(DIRECTIONS): Take the entries below and retype them exactly.
··········
(* ===== verification/EndToEnd.v ===== *)
(** * Runs of the whole program: a file goes through the chain

    All the parts at once: a client that signs and polls, the service, the
    mempool, building, verification and acceptance of blocks, storage, and the
    download, on one node whose consensus decides one block a second. *)

From S2P Require Import Prelude External GoStd Builder Instances Keys Storage Genesis SamaState StateFacts.
From S2P Require Import Tx TypedTx Activity Keystore Block Mempool VM Config Service Client Tree Cli.
From S2P Require Import Samples NodeSamples ChainSamples ServiceSamples ServiceWitnesses CliSamples.

(** A clock that advances with every look at it. *)
Definition ticking : GoRuntime := {|
  map_range K V _ _ m := map_to_list m;
  time_Now i := (1700000000 + Z.of_nat i) * 1000000000;
  float_to_uint_oob := 2 ^ 63;
  float_to_int_oob := - 2 ^ 63
|}.
#[local] Existing Instance ticking | 0.

Definition ticking_vm : VM :=
  match Initialize empty_db (inr (10, 4)) (inr G) [] (fun _ => inr []) (fresh_state G) 0 with
  | Ok v => v
  | _ => empty_vm
  end.
(** What the engine does with a node that is the only validator. *)
Definition decide_block : M VM unit :=
  let! l := vm_BuildBlock 0 in
  let! b := block_at l in
  Verify l ;;; SetPreference (sb_id b) ;;; Accept l.
Definition consensus_round (s : PublicService) : PublicService :=
  mkPublicService (decide_block (svc_vm s)).1 (svc_Cache s) (svc_linked s) (svc_ks s) (svc_rand s).
Definition live : Requester := served_by consensus_round.

(** Five bytes in chunks of two: the payer uploads three chunks and a root, each
    in a transaction and a block of its own, for which the client waits. *)
Definition uploading := @Upload _ _ live _ _ _ _ _ 6 3 the_key 2 ((service_of ticking_vm, 20%nat), the_value).
Definition downloading :=
  match uploading with
  | (w, Ok root) => @Download _ _ live _ _ root (w.1, [] : Wr)
  | (w, Err e) => ((w.1, [] : Wr), Err e)
  | (w, Panic p) => ((w.1, [] : Wr), Panic p)
  end.
Definition node_of {F R} (x : PublicService * nat * F * outcome R) : PublicService := x.1.1.1.
Definition file_of {S R} (x : S * Wr * outcome R) : bytes := x.1.2.
Definition result_of {S R} (x : S * outcome R) : outcome R := x.2.

(** On this node and for this file: the client downloads it again byte for byte;
    every chunk is signed, submitted, built into a block, verified, accepted and
    stored apart from its transaction, polled for, and resolved in the end.  The
    service reports the four transactions, and the last block is the fourth. *)
Example file_goes_through_the_chain :
  result_of downloading = Ok tt /\ file_of downloading = the_value /\
  (if result_of (svc_RecentActivity (node_of downloading)) is Ok l then length l else 0%nat) = 4%nat /\
  (if result_of (svc_LastAccepted (node_of downloading)) is Ok (height, _) then height else 0) = 4.
Proof. split_and!; vm_compute; reflexivity. Qed.

(** ** The same from the command line *)

Definition at_desk (c : Command) (args : list string) (x : Desk * (PublicService * nat)) :=
  @RunE _ _ live _ _ _ _ _ _ _ _ _ 10 5 the_flags c args x.
(** The operator writes a genesis; a node is started on the file, with default
    configuration. *)
Definition new_chain := at_desk genesisCmd ["7"; "allocations.json"]%string (the_desk, (service_of ticking_vm, 20%nat)).
Definition desk_of {S R} (x : Desk * S * R) : Desk := x.1.1.
Definition genesis_bytes : bytes :=
  match files (desk_of new_chain) !! "genesis.json"%string with Some b => b | None => [] end.
Definition new_node : outcome VM :=
  InitializeBytes empty_db [] genesis_bytes [] (fun _ => inr []) (fresh_state G) 0.
Definition node_or (v : VM) : VM := match new_node with Ok v => v | _ => v end.
(** The payer transfers 40 units, stores a file, and reads it into another. *)
Definition transferred :=
  at_desk transferCmd [Address_Hex (addr 2); "40"]%string (desk_of new_chain, (service_of (node_or ticking_vm), 20%nat)).
Definition stored_file := at_desk setFileCmd ["photo"%string] transferred.1.
Definition root_text : string :=
  match result_of stored_file with Ok (ShowRoot r) => Hash_Hex r | _ => EmptyString end.
Definition resolved_file := at_desk resolveFileCmd [root_text; "copy"%string] stored_file.1.
Definition succeeded (x : outcome Output) : bool := match x with Ok _ => true | _ => false end.

Definition behind {R} (x : Desk * (PublicService * nat) * R) : PublicService := x.1.2.1.

(** The run of these commands, from the genesis file on: the command line writes
    the genesis, a node starts from it with the balances it allocates, and takes
    a transfer and a file; each command waits until its transaction is in a
    block.  The receiver has the units and the sender the rest but for the fees,
    the copy of the file is the file, and a second copy does not overwrite it. *)
Example chain_from_the_command_line :
  forallb succeeded [result_of new_chain; result_of transferred; result_of stored_file; result_of resolved_file] = true /\
  (if new_node is Ok v then Genesis_Magic (vm_genesis v) else 0) = 7 /\
  files (desk_of resolved_file) !! "copy"%string = Some the_value /\
  result_of (svc_Balance (addr 2) (behind resolved_file)) = Ok 40 /\
  result_of (svc_Balance payer (behind resolved_file)) = Ok (100000 - 40 - 9) /\
  result_of (at_desk resolveFileCmd [root_text; "copy"%string] resolved_file.1) =
    Err (Errorf "file %s already exists").
Proof. split_and!; vm_compute; reflexivity. Qed.

(** ** A file in chunks, from the command line

    A node whose largest value has 128 bytes, and a file of 200. *)
Definition small_values : Genesis :=
  genesis_of (<[3%nat := 128]> (genesis_numbers G)) true [mkCustomAllocation payer 100000] EmptyString
    (Genesis_RootAddress G) (Genesis_FoundationAddr G).
Definition small_vm : VM :=
  match Initialize empty_db (inr (10, 4)) (inr small_values) [] (fun _ => inr []) (fresh_state small_values) 0 with
  | Ok v => v
  | _ => empty_vm
  end.
Definition the_album : bytes := concat (replicate 20 (String.list_byte_of_string "0123456789")).
Definition album_desk : Desk := put_file "album" the_album the_desk.
Definition stored_album := at_desk setFileCmd ["album"%string] (album_desk, (service_of small_vm, 20%nat)).
Definition root_shown (x : outcome Output) : Hash := match x with Ok (ShowRoot r) => r | _ => sized_of 32 [] end.
Definition album_hash := root_shown (result_of stored_album).
Definition resolved_album := at_desk resolveFileCmd [Hash_Hex album_hash; "copy"%string] stored_album.1.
··········
(EXERCISE ANSWER):
(* ===== verification/EndToEnd.v ===== *)
(** * Runs of the whole program: a file goes through the chain

    All the parts at once: a client that signs and polls, the service, the
    mempool, building, verification and acceptance of blocks, storage, and the
    download, on one node whose consensus decides one block a second. *)

From S2P Require Import Prelude External GoStd Builder Instances Keys Storage Genesis SamaState StateFacts.
From S2P Require Import Tx TypedTx Activity Keystore Block Mempool VM Config Service Client Tree Cli.
From S2P Require Import Samples NodeSamples ChainSamples ServiceSamples ServiceWitnesses CliSamples.

(** A clock that advances with every look at it. *)
Definition ticking : GoRuntime := {|
  map_range K V _ _ m := map_to_list m;
  time_Now i := (1700000000 + Z.of_nat i) * 1000000000;
  float_to_uint_oob := 2 ^ 63;
  float_to_int_oob := - 2 ^ 63
|}.
#[local] Existing Instance ticking | 0.

Definition ticking_vm : VM :=
  match Initialize empty_db (inr (10, 4)) (inr G) [] (fun _ => inr []) (fresh_state G) 0 with
  | Ok v => v
  | _ => empty_vm
  end.
(** What the engine does with a node that is the only validator. *)
Definition decide_block : M VM unit :=
  let! l := vm_BuildBlock 0 in
  let! b := block_at l in
  Verify l ;;; SetPreference (sb_id b) ;;; Accept l.
Definition consensus_round (s : PublicService) : PublicService :=
  mkPublicService (decide_block (svc_vm s)).1 (svc_Cache s) (svc_linked s) (svc_ks s) (svc_rand s).
Definition live : Requester := served_by consensus_round.

(** Five bytes in chunks of two: the payer uploads three chunks and a root, each
    in a transaction and a block of its own, for which the client waits. *)
Definition uploading := @Upload _ _ live _ _ _ _ _ 6 3 the_key 2 ((service_of ticking_vm, 20%nat), the_value).
Definition downloading :=
  match uploading with
  | (w, Ok root) => @Download _ _ live _ _ root (w.1, [] : Wr)
  | (w, Err e) => ((w.1, [] : Wr), Err e)
  | (w, Panic p) => ((w.1, [] : Wr), Panic p)
  end.
Definition node_of {F R} (x : PublicService * nat * F * outcome R) : PublicService := x.1.1.1.
Definition file_of {S R} (x : S * Wr * outcome R) : bytes := x.1.2.
Definition result_of {S R} (x : S * outcome R) : outcome R := x.2.

(** On this node and for this file: the client downloads it again byte for byte;
    every chunk is signed, submitted, built into a block, verified, accepted and
    stored apart from its transaction, polled for, and resolved in the end.  The
    service reports the four transactions, and the last block is the fourth. *)
Example file_goes_through_the_chain :
  result_of downloading = Ok tt /\ file_of downloading = the_value /\
  (if result_of (svc_RecentActivity (node_of downloading)) is Ok l then length l else 0%nat) = 4%nat /\
  (if result_of (svc_LastAccepted (node_of downloading)) is Ok (height, _) then height else 0) = 4.
Proof. split_and!; vm_compute; reflexivity. Qed.

(** ** The same from the command line *)

Definition at_desk (c : Command) (args : list string) (x : Desk * (PublicService * nat)) :=
  @RunE _ _ live _ _ _ _ _ _ _ _ _ 10 5 the_flags c args x.
(** The operator writes a genesis; a node is started on the file, with default
    configuration. *)
Definition new_chain := at_desk genesisCmd ["7"; "allocations.json"]%string (the_desk, (service_of ticking_vm, 20%nat)).
Definition desk_of {S R} (x : Desk * S * R) : Desk := x.1.1.
Definition genesis_bytes : bytes :=
  match files (desk_of new_chain) !! "genesis.json"%string with Some b => b | None => [] end.
Definition new_node : outcome VM :=
  InitializeBytes empty_db [] genesis_bytes [] (fun _ => inr []) (fresh_state G) 0.
Definition node_or (v : VM) : VM := match new_node with Ok v => v | _ => v end.
(** The payer transfers 40 units, stores a file, and reads it into another. *)
Definition transferred :=
  at_desk transferCmd [Address_Hex (addr 2); "40"]%string (desk_of new_chain, (service_of (node_or ticking_vm), 20%nat)).
Definition stored_file := at_desk setFileCmd ["photo"%string] transferred.1.
Definition root_text : string :=
  match result_of stored_file with Ok (ShowRoot r) => Hash_Hex r | _ => EmptyString end.
Definition resolved_file := at_desk resolveFileCmd [root_text; "copy"%string] stored_file.1.
Definition succeeded (x : outcome Output) : bool := match x with Ok _ => true | _ => false end.

Definition behind {R} (x : Desk * (PublicService * nat) * R) : PublicService := x.1.2.1.

(** The run of these commands, from the genesis file on: the command line writes
    the genesis, a node starts from it with the balances it allocates, and takes
    a transfer and a file; each command waits until its transaction is in a
    block.  The receiver has the units and the sender the rest but for the fees,
    the copy of the file is the file, and a second copy does not overwrite it. *)
Example chain_from_the_command_line :
  forallb succeeded [result_of new_chain; result_of transferred; result_of stored_file; result_of resolved_file] = true /\
  (if new_node is Ok v then Genesis_Magic (vm_genesis v) else 0) = 7 /\
  files (desk_of resolved_file) !! "copy"%string = Some the_value /\
  result_of (svc_Balance (addr 2) (behind resolved_file)) = Ok 40 /\
  result_of (svc_Balance payer (behind resolved_file)) = Ok (100000 - 40 - 9) /\
  result_of (at_desk resolveFileCmd [root_text; "copy"%string] resolved_file.1) =
    Err (Errorf "file %s already exists").
Proof. split_and!; vm_compute; reflexivity. Qed.

(** ** A file in chunks, from the command line

    A node whose largest value has 128 bytes, and a file of 200. *)
Definition small_values : Genesis :=
  genesis_of (<[3%nat := 128]> (genesis_numbers G)) true [mkCustomAllocation payer 100000] EmptyString
    (Genesis_RootAddress G) (Genesis_FoundationAddr G).
Definition small_vm : VM :=
  match Initialize empty_db (inr (10, 4)) (inr small_values) [] (fun _ => inr []) (fresh_state small_values) 0 with
  | Ok v => v
  | _ => empty_vm
  end.
Definition the_album : bytes := concat (replicate 20 (String.list_byte_of_string "0123456789")).
Definition album_desk : Desk := put_file "album" the_album the_desk.
Definition stored_album := at_desk setFileCmd ["album"%string] (album_desk, (service_of small_vm, 20%nat)).
Definition root_shown (x : outcome Output) : Hash := match x with Ok (ShowRoot r) => r | _ => sized_of 32 [] end.
Definition album_hash := root_shown (result_of stored_album).
Definition resolved_album := at_desk resolveFileCmd [Hash_Hex album_hash; "copy"%string] stored_album.1.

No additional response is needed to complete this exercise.